先日、JALとANAのマイレージの会員情報が大量に漏洩するというニュースが飛び込んできた。筆者も会員なので「困ったな」と思って調べると、日本航空がハッキングされたわけではなく、スイスの国際空港情報通信機構がハッキングされたという。

パソコンだけでなくネットにつながる様々な機器がハッキングの脅威にさらされている(dpa/AP)

いまやハッキングも国境を越えて行われる時代。「野呂さんのパソコンだって、簡単にハッキングされかねない状況にある」と語るのは、シングラ(東京・品川)の沼田智博社長だ。

沼田社長は2020年からインターネットのセキリュティーに関心を持ち、独自にチームを編成。今月になって3社による業務提携を成立させたという。今回筆者はプロジェクトの中心人物であるホワイトハッカーに、ビデオ会議システムを通じて取材した。

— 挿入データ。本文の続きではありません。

Definition checksum_state (c : completed_row) : string :=
  if cp_available c then completedPartChecksumAvailable else completedPartChecksumUnavailable.

(** The completed parts that join a segment. *)
Definition completed_of (d : DB) (s : segment_row) : list completed_row :=
  sql_select (fun c => (cp_file_id c =? sg_file_id s) && (cp_number c =? sg_index s + 1)) (t_completed d).

(** [COALESCE((SELECT SUM(previous.segment_size) ...), 0)] *)
Definition previous_size (d : DB) (s : segment_row) : Z :=
  sumZ (sg_size <$> sql_select (fun p => (sg_file_id p =? sg_file_id s) && (sg_index p <? sg_index s))
                               (t_segment d)).

(** The segments with their completed parts: the inner join of the two queries. *)
Definition part_rows (d : DB) (segments : list segment_row) : list (segment_row * completed_row) :=
  flat_map (fun s => map (fun c => (s, c)) (completed_of d s)) segments.

Definition scan_part (d : DB) (fileID count : Z) (row : segment_row * completed_row) : S3CompletedPart :=
  {| scFileID := fileID; scPartNumber := sg_index row.1 + 1; scPartSize := sg_size row.1;
     scStartOffset := previous_size d row.1; scPartsCount := count; scSourceFileID := sg_source row.1;
     scIsMultipart := true; scChecksumState := checksum_state row.2;
     scChecksumAlgorithm := cp_algorithm row.2; scChecksumValue := cp_value row.2 |}.

(** The rows of the aggregate query of [validateCompositeCompletedManifest]. *)
Definition joined_rows (d : DB) (fileID : Z)
    : list (segment_row * option file_row * option completed_row) :=
  flat_map (fun s => flat_map (fun src => map (fun part => (s, src, part)) (left_join (completed_of d s)))
                              (left_join (file_rows d (sg_source s))))
           (sql_select (fun s => sg_file_id s =? fileID) (t_segment d)).

Definition invalid_row (row : segment_row * option file_row * option completed_row) : bool :=
  let '(s, src, part) := row in
  match src with
  | None => true
  | Some f => negb (f_state f =? FileStateReady) || negb (f_layout f =? 1) || negb (f_size f =? sg_size s)
  end ||
  match part with None => true | Some c => negb (cp_size c =? sg_size s) end.

(** [MIN] and [MAX] of a column, NULL on no row. *)
Definition sql_min (l : list Z) : option Z :=
  match l with [] => None | x :: l => Some (foldl Z.min x l) end.
Definition sql_max (l : list Z) : option Z :=
  match l with [] => None | x :: l => Some (foldl Z.max x l) end.

Lemma foldl_max_ge x l : x <= foldl Z.max x l /\ forall y, y ∈ l -> y <= foldl Z.max x l.
Proof.
  revert x. induction l as [|z l IH]; intros x; cbn; [split; [lia|by intros y ?%elem_of_nil]|].
  destruct (IH (Z.max x z)) as [H1 H2]. split; [lia|]. intros y [->|Hy]%elem_of_cons; [lia|by apply H2].
Qed.

Lemma sql_max_ge l m x : sql_max l = Some m -> x ∈ l -> x <= m.
Proof.
  destruct l as [|y l]; [done|]. intros [= <-]. destruct (foldl_max_ge y l).
  intros [->|Hx]%elem_of_cons; auto.
Qed.

Section CompletedPart.
Context `{!Env} `{!FileCodec} `{!Sha}.

Definition validateCompletedPartRecord (part : S3CompletedPart) (objectSize : Z) : outcome unit :=
  if (scPartNumber part <? 1) || (scPartsCount part <? scPartNumber part) ||
     (scSourceFileID part =? 0) || (scPartSize part <? 0) || (scStartOffset part <? 0) ||
     (wrap64 (objectSize - scPartSize part) <? scStartOffset part)
  then Err ErrInvalidS3Part
  else if String.eqb (scChecksumState part) completedPartChecksumUnavailable then
    if nonempty (scChecksumAlgorithm part) || nonempty (scChecksumValue part)
    then Err ErrInvalidS3Part else Ok tt
  else if String.eqb (scChecksumState part) completedPartChecksumAvailable then
    match Checksum.ParseAlgorithm (scChecksumAlgorithm part) with
    | Err _ => Err ErrInvalidS3Part
    | Ok algorithm =>
        match Checksum.Decode sha1 sha256 algorithm (scChecksumValue part) with
        | Err _ => Err ErrInvalidS3Part
        | Ok _ => Ok tt
        end
    end
  else Err ErrInvalidS3Part.

Definition validateCompositeCompletedManifest (fileID objectSize : Z)
    : M World completedManifestSummary :=
  d ← query id;
  let rows := joined_rows d fileID in
  let segments := (fun r => r.1.1) <$> rows in
  let segmentCount := zlen rows in
  let minimumIndex := sql_min (sg_index <$> segments) in
  let maximumIndex := sql_max (sg_index <$> segments) in
  let totalSize := sumZ (sg_size <$> segments) in
  let invalidRows := sql_count invalid_row rows in
  let completedCount := sql_count (fun c => cp_file_id c =? fileID) (t_completed d) in
  let orphanParts := sql_count (fun c => (cp_file_id c =? fileID) &&
        negb (sql_exists (fun s => (sg_file_id s =? cp_file_id c) && (sg_index s + 1 =? cp_number c))
                         (t_segment d))) (t_completed d) in
  if (segmentCount <? 1) || (maxS3MultipartParts <? segmentCount) ||
     negb (bool_decide (minimumIndex = Some 0)) ||
     negb (bool_decide (maximumIndex = Some (segmentCount - 1))) ||
     negb (totalSize =? objectSize) || negb (invalidRows =? 0) ||
     negb (completedCount =? segmentCount) || negb (orphanParts =? 0)
  then fail ErrInvalidS3Part
  else mret {| isMultipart := true; partsCount := segmentCount |}.

Definition validateCompletedManifest (fileID objectSize : Z) : M World completedManifestSummary :=
  file ← FileManager.internalGetFileInfo fileID;
  match file with
  | None => fail ErrInvalidS3Part
  | Some file =>
      if negb (f_state file =? FileStateReady) || negb (f_size file =? objectSize)
      then fail ErrInvalidS3Part
      else if f_layout file =? 1 then
        segmentCount ← query (fun d => sql_count (fun s => sg_file_id s =? fileID) (t_segment d));
        completedCount ← query (fun d => sql_count (fun c => cp_file_id c =? fileID) (t_completed d));
        if negb (segmentCount =? 0) || negb (completedCount =? 0) then fail ErrInvalidS3Part
        else mret {| isMultipart := false; partsCount := 1 |}
      else if f_layout file =? 2 then validateCompositeCompletedManifest fileID objectSize
      else fail ErrInvalidS3Part
  end.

筆者がホワイトハッカーに話を聞いてみると、自信満々で傲慢な印象もあるが、その一方で繊細に情報を積み重ねる姿が垣間見えた。

ホワイトハッカーとはサイバー攻撃やハッキングから、政府や企業などを守るのが仕事だ。すでに金融機関などからの仕事を引き受けているという。「我々の目的は、クライアント企業の全社員のリテラシーを向上させること。Wi-FiもブルートゥースもUSBも危険なことだらけ。個人が普段の業務から注意をすることが非常に大切だ」とホワイトハッカーはいう。

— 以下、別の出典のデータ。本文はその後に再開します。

(* ===== verification/WebDAV.v ===== *)
(** * The WebDAV protocol (src/filemgr/webdav_protocol.go)

    Conditional requests, locks, dead properties, quotas and the change journal on top
    of the directory tree. Every mutation first removes expired locks, in a transaction
    of its own, and then runs in one transaction that checks conditions and locks before
    it writes. The recursive queries walk the tree level by level, as SQLite does, with
    fuel for one level per row. *)

From stdpp Require Import base strings list.
From Stdlib Require Import Ascii.
From S2P Require Import Prelude GoStr SqlText BlockIO Store Directory References Dao Mutation S3Object.
From S2P Require Import CompletedPart FileManager.
Import References Mutation FileMappingDao.

Module WebDAV.
Import S3Object (TrimSpace, TrimPrefix, HasPrefix, quoted, extension, milli_seconds, nano_seconds,
  defaultS3CacheControl, insertS3Metadata, deleteS3Metadata).

Definition webDAVLockDepthZero : string := "0".
Definition webDAVLockDepthInfinity : string := "infinity".
Definition maxWebDAVPropertySize : Z := 1048576.

(** ** Requests *)
Record WebDAVIfTerm := { Not_ : bool; LockToken : string; TermETag : string }.
Record WebDAVIfList := { Resource : string; Terms : list WebDAVIfTerm }.

(** Times are Unix nanoseconds; [IfHeader] is [WebDAVIfHeader.Lists]. *)
Record WebDAVCondition := {
  IfMatch : string; IfNoneMatch : string;
  IfModifiedSince : option Z; IfUnmodifiedSince : option Z;
  IfHeader : option (list WebDAVIfList); RequestPath : string }.

Record WebDAVMutationOptions := {
  Principal : string; Condition : option WebDAVCondition; MaxEntries : Z;
  QuotaRoot : string; QuotaBytes : Z }.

例えば会社の経理宛てのメールアドレスに、取引先らしい企業からの請求書が来たとする。そのPDFを誤って開いてしまうことで、簡単に会社のサーバーに侵入されることもある。普段から気をつけることはもちろん大切だが、在宅勤務になってさらにリスクは高まっているという。

のろ・えいしろう 愛知工大工卒。学生時代から企業PRに携わり、出版社を経て日本テレビの「天才・たけしの元気が出るテレビ!!」で放送作家デビュー。戦略PRコンサルタントとしても著作多数。愛知県出身。

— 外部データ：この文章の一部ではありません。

Lemma append_loop_ok job (snaps : gmap Z snapshotFile) m refs acc w files w' :
  keys_live d0 snaps -> pin_inv d0 (db w) -> (forall f ref, (f, ref) ∈ refs -> is_Some (snaps !! f)) ->
  Forall (pinned job (db w)) acc ->
  fold_each (fun files (ir : Z * string) => _ ← insert_pin job ir.1;
    mret (files ++ match snaps !! ir.1 with Some s => [set_refs m ir.2 s] | None => [] end)) acc refs w = (Ok files, w') ->
  pin_inv d0 (db w') /\ Forall (pinned job (db w')) files.
Proof.
  intros Hk. revert acc w. induction refs as [|[f ref] refs IH]; intros acc w Hpin Hrefs Hacc Hrun.
  { cbn in Hrun. by injection Hrun as <- <-. }
  cbn [fold_each] in Hrun. apply bind_ok_inv in Hrun as (acc' & w2 & Hstep & Hrun).
  apply bind_ok_inv in Hstep as ([] & w3 & Hins & Hret). injection Hret as <- <-. cbn [fst snd] in *.
  destruct (Hrefs f ref ltac:(left)) as [s Hs]. destruct (Hk f s Hs) as [Hl Hd].
  destruct (insert_pin_ok job f w tt w3 Hl Hpin Hins) as [Hpin' Et].
  eapply IH; [exact Hpin'| | |exact Hrun]; [intros; eapply Hrefs; by right|].
  rewrite Hs. apply Forall_app. split.
  - eapply Forall_impl; [exact Hacc|]. intros file (g & Hg & Hp). exists g. rewrite Et. split; [done|]. apply elem_of_app. by left.
  - constructor; [|constructor]. exists f. split; [done|]. rewrite Et. apply elem_of_app. right. by left.
Qed.

Lemma append_ok job (snaps : gmap Z snapshotFile) w rf w' :
  keys_live d0 snaps -> pin_inv d0 (db w) -> appendBackupFilesAndPins job snaps w = (Ok rf, w') ->
  pin_inv d0 (db w') /\ Forall (pinned job (db w')) rf.2.
Proof.
  intros Hk Hpin Hrun. unfold appendBackupFilesAndPins in Hrun. cbv zeta in Hrun.
  apply bind_ok_inv in Hrun as (files & w1 & Hrun & Hret). injection Hret as <- <-. cbn [snd].
  eapply append_loop_ok; [exact Hk|exact Hpin| |by constructor|exact Hrun].
  intros f ref Hin. unfold backup_refs in Hin. apply elem_of_lookup_imap in Hin as (i & x & [= -> _] & Hx).
  apply list_elem_of_lookup_2, order_by_elem, list_elem_of_fmap in Hx as ([k s] & -> & Hs).
  apply elem_of_map_to_list in Hs. by exists s.
Qed.
End Pins.

Section Populate.
Context `{!Env} `{!S3Object.MimeTypes} `{!FileCodec}.

Lemma mappings_same l refs buckets w : (appendBackupMappings l refs buckets w).2 = w.
Proof.
  unfold appendBackupMappings. generalize (@nil Mapping, @nil S3Object) as acc. induction l as [|x l IH]; intros acc; [done|].
  cbn [fold_each]. unfold mbind at 1, M_bind at 1. destruct (negb _); [apply IH|]. apply IH.
Qed.
Lemma properties_same l w : (readBackupWebDAVProperties l w).2 = w.
Proof.
  unfold readBackupWebDAVProperties. generalize (@nil WebDAVProperty) as acc. induction l as [|x l IH]; intros acc; [done|]. apply IH.
Qed.

(** A snapshot keeps the invariant, and every file of its manifest is pinned. *)
Lemma populate_ok mp rq m0 w m w' :
  file_inv (db w) -> populateBackupSnapshotTx mp rq m0 w = (Ok m, w') ->
  pin_inv (db w) (db w') /\ Forall (pinned (db w) (rq_JobID rq) (db w')) (mf_Files m).
Proof.
  intros Hinv Hrun. unfold populateBackupSnapshotTx in Hrun.
  apply bind_ok_inv in Hrun as (rows & w1 & R1 & Hrun).
  assert (w1 = w) as ->. { unfold readBackupMappings in R1. step_ok R1. by apply lift_ok in R1 as [-> _]. }
  step_ok Hrun. destruct a as [sel dirs]. apply bind_ok_inv in Hrun as (snaps & w2 & R2 & Hrun).
  destruct (loads_selected (db w) Hinv mp sel w snaps w2 (sized_refl _) R2) as [Hs Hk].
  apply bind_ok_inv in Hrun as (rf & w3 & R3 & Hrun).
  destruct (append_ok (db w) _ _ _ _ _ Hk (sized_pin _ _ Hinv Hs) R3) as [Hp Hf].
  apply bind_ok_inv in Hrun as (mo & w4 & R4 & Hrun).
  pose proof (mappings_same sel rf.1 (rq_RequiredBuckets rq) w3) as E4. rewrite R4 in E4. cbn in E4. subst w4.
  apply bind_ok_inv in Hrun as (ps & w5 & R5 & Hrun).
  pose proof (properties_same (backupIncludedEntries sel dirs) w3) as E5. rewrite R5 in E5. cbn in E5. subst w5.
  injection Hrun as <- <-. done.
Qed.

Lemma snapshot_safe mp rq m0 : inv_safe_op (OnTransation (populateBackupSnapshotTx mp rq m0)).
Proof.
  intros w Hinv. unfold OnTransation. destruct (populateBackupSnapshotTx _ _ _ w) as [[m|e] w'] eqn:E.
  - by apply pin_grown, (populate_ok _ _ _ _ _ _ Hinv E).
  - by apply kept_grown, kept_refl.
Qed.

Lemma release_safe job : inv_safe_op (ReleaseBackupSnapshot job).
Proof.
  intros w Hinv. apply pin_grown. split; [|done]. apply (pins_inv _ (sql_delete _ _)); [done|].
  intros p Hp. left. unfold sql_delete in Hp. rewrite list_elem_of_In, filter_In, <- list_elem_of_In in Hp. apply Hp.
Qed.
End Populate.

(** ** Drafts of an import *)

Lemma job_files_inv d t :
  file_inv d -> file_inv (set_job_file (fun _ => t) d).
Proof. intros [[] Hsafe]. split; [by split|]. intros f Hf. apply (Hsafe f). revert Hf. by apply referenced_same. Qed.

Lemma grown_inv_trans d1 d2 d3 : grown_inv d1 d2 -> file_inv d3 -> grown d2 d3 -> grown_inv d1 d3.
Proof. intros [_ G1] Hi G2. split; [done|by eapply grown_trans]. Qed.
Lemma grown_same d d' : t_part d' = t_part d -> t_delete d' = t_delete d -> t_file d' = t_file d -> grown d d'.
Proof. intros E1 E2 E3. apply grown_tables; [done..|]. unfold shapes. by rewrite E3. Qed.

パソコンやスマートフォンだけではない。電気自動車で知られる米国のテスラは、ハッキングして脆弱性を見つけた場合、その車を報酬として提供するというイベントも開催。テスラは従来の自動車と違って、インターネットを通じて次々とソフトウエアのアップデートが行われる。その中にハッカーによる攻撃が紛れ込まないとも限らない。ハッキングの危険性がなくはないだけに、こうしたイベントを通じて脆弱性の洗い出しを図っているのだろう。最近はこうした報酬型の「バグ・バウンティ」も盛んだという。

シングラの沼田社長も別車種ではあるが、自分の乗っている車種が他国でハッキングされたというニュースを聞いて、ディーラーに対策を求めた経験があるという。そう、我々の生活のまわりには、ネットにつながっている機器が山のようにあるのだ。利便性の裏側で、ハッキングの脅威にさらされるリスクは広がっているといえるだろう。「多くの経営者はこの危機を知っているが、担当者から不要と助言されてしまい契約に至らないケースも多い」と沼田社長は危機感を募らせる。

筆者もある企業から注意を呼びかけられている。例えば連絡にはスマホのSMSを使うことが求められている。ホテルなどのWi-Fiには接続せず、電話回線でのローミングを要請されてもいる。イタチごっこではあるが、常に注意が必要なのが現実なのだろう。